Assignment:
In the entries below, the lines from the one with "a group that" through the one with "Definition ExpiredShardGroups (r" are to be copied exactly; both ends count.

+-------+

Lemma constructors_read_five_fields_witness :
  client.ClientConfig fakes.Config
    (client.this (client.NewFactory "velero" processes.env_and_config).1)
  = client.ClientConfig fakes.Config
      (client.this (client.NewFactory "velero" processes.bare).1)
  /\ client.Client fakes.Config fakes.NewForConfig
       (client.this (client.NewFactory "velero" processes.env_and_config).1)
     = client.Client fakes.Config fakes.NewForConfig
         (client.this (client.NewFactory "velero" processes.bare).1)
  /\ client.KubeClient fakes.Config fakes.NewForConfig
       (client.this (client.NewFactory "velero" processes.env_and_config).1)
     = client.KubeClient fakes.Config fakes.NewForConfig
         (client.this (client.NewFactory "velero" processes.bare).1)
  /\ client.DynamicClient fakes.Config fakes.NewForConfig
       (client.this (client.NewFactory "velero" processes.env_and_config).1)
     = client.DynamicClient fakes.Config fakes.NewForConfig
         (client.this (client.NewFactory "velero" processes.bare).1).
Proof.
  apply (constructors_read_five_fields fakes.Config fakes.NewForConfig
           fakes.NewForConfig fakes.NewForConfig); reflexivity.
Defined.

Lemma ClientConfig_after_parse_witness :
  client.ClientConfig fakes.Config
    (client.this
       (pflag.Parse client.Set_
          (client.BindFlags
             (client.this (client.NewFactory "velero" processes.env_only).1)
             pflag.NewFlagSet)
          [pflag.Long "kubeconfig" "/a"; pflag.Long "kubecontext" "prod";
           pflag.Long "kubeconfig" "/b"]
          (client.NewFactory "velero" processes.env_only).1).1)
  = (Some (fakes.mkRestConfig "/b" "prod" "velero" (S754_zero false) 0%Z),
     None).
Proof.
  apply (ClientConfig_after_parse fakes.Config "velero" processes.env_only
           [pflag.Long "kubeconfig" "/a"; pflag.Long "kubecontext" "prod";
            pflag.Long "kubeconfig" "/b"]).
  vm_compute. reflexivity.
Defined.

+-------+

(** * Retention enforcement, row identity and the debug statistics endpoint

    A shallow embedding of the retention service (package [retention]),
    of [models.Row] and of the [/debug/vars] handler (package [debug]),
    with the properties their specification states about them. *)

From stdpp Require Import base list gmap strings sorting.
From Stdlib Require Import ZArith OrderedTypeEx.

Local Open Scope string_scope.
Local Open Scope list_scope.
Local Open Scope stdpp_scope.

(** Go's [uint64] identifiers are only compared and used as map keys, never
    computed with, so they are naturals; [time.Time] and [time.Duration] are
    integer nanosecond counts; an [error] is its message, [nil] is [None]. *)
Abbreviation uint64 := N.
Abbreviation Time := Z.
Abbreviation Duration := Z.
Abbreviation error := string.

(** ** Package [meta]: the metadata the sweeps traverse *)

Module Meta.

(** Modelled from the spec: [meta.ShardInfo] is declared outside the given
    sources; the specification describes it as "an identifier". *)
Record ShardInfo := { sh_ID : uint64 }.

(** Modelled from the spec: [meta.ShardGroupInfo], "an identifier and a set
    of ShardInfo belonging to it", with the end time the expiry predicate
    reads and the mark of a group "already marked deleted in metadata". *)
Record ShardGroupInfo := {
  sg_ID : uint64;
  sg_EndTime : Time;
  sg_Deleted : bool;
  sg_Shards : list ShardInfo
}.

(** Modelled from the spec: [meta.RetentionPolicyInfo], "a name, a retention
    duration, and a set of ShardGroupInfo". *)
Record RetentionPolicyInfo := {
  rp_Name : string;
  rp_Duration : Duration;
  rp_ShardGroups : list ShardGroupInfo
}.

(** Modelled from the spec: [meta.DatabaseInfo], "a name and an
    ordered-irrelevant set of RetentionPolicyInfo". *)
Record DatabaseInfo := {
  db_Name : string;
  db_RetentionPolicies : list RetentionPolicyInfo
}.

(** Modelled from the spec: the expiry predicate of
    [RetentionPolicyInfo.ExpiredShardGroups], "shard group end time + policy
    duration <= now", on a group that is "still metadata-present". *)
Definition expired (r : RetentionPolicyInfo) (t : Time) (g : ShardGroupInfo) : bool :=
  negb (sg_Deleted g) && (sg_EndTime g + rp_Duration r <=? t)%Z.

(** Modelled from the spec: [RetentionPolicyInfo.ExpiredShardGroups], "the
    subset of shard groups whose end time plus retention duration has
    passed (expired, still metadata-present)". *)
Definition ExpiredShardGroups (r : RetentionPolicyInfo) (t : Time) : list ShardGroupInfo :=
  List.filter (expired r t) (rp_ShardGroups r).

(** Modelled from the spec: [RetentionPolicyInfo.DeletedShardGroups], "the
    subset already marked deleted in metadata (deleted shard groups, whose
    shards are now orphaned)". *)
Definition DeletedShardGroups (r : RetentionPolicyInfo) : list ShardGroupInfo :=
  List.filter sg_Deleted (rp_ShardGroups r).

+-------+

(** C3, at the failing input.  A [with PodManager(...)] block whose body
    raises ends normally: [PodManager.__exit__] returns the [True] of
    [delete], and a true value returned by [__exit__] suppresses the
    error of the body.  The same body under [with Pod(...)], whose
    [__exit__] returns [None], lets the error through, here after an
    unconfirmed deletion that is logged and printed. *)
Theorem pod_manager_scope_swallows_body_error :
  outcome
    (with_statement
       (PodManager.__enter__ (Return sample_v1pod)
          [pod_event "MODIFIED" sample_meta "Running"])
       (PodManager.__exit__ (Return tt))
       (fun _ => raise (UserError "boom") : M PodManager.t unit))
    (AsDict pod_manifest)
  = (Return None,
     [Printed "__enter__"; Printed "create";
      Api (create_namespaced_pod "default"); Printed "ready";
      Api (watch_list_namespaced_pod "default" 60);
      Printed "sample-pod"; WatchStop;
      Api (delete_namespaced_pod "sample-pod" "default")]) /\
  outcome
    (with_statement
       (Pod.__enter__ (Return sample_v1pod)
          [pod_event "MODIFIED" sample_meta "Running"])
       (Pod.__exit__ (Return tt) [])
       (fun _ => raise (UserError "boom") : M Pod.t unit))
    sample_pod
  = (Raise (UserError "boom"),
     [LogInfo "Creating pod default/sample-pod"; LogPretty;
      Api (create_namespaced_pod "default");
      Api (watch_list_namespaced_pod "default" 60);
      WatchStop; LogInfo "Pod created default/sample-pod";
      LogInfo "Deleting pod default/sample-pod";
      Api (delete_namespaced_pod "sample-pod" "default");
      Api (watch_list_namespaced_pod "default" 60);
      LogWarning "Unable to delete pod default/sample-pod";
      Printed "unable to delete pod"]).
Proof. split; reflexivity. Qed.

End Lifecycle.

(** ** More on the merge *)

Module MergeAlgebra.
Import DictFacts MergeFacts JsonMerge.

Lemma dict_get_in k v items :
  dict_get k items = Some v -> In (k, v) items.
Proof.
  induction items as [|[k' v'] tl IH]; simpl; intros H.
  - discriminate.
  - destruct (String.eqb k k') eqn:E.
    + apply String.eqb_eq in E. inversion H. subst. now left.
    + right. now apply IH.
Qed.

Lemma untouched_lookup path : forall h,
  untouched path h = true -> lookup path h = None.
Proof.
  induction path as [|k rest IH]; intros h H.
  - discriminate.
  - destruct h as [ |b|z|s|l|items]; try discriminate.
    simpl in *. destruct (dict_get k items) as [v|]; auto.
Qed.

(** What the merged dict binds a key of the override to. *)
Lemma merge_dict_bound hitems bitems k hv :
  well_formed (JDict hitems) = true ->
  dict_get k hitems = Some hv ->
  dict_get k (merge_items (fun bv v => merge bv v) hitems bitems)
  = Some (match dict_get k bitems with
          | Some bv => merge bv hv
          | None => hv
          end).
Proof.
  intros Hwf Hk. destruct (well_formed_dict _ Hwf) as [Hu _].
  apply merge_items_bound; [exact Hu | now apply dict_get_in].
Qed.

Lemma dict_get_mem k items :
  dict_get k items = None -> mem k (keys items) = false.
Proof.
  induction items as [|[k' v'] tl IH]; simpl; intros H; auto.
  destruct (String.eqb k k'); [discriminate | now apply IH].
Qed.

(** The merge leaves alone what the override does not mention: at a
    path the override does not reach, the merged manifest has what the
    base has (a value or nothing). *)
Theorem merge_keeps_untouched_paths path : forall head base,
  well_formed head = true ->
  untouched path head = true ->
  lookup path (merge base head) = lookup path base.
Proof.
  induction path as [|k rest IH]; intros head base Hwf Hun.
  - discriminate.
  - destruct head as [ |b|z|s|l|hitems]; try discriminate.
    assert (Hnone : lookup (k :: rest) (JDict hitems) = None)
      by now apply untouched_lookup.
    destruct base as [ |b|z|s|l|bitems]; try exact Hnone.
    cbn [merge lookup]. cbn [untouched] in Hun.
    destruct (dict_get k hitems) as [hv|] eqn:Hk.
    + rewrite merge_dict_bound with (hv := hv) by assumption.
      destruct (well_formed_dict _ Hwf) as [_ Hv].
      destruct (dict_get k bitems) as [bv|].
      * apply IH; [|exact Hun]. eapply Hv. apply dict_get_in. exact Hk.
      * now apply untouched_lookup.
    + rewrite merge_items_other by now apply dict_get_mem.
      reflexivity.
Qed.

+-------+

Response below:
    duration <= now", on a group that is "still metadata-present". *)
Definition expired (r : RetentionPolicyInfo) (t : Time) (g : ShardGroupInfo) : bool :=
  negb (sg_Deleted g) && (sg_EndTime g + rp_Duration r <=? t)%Z.

(** Modelled from the spec: [RetentionPolicyInfo.ExpiredShardGroups], "the
    subset of shard groups whose end time plus retention duration has
    passed (expired, still metadata-present)". *)
Definition ExpiredShardGroups (r : RetentionPolicyInfo) (t : Time) : list ShardGroupInfo :=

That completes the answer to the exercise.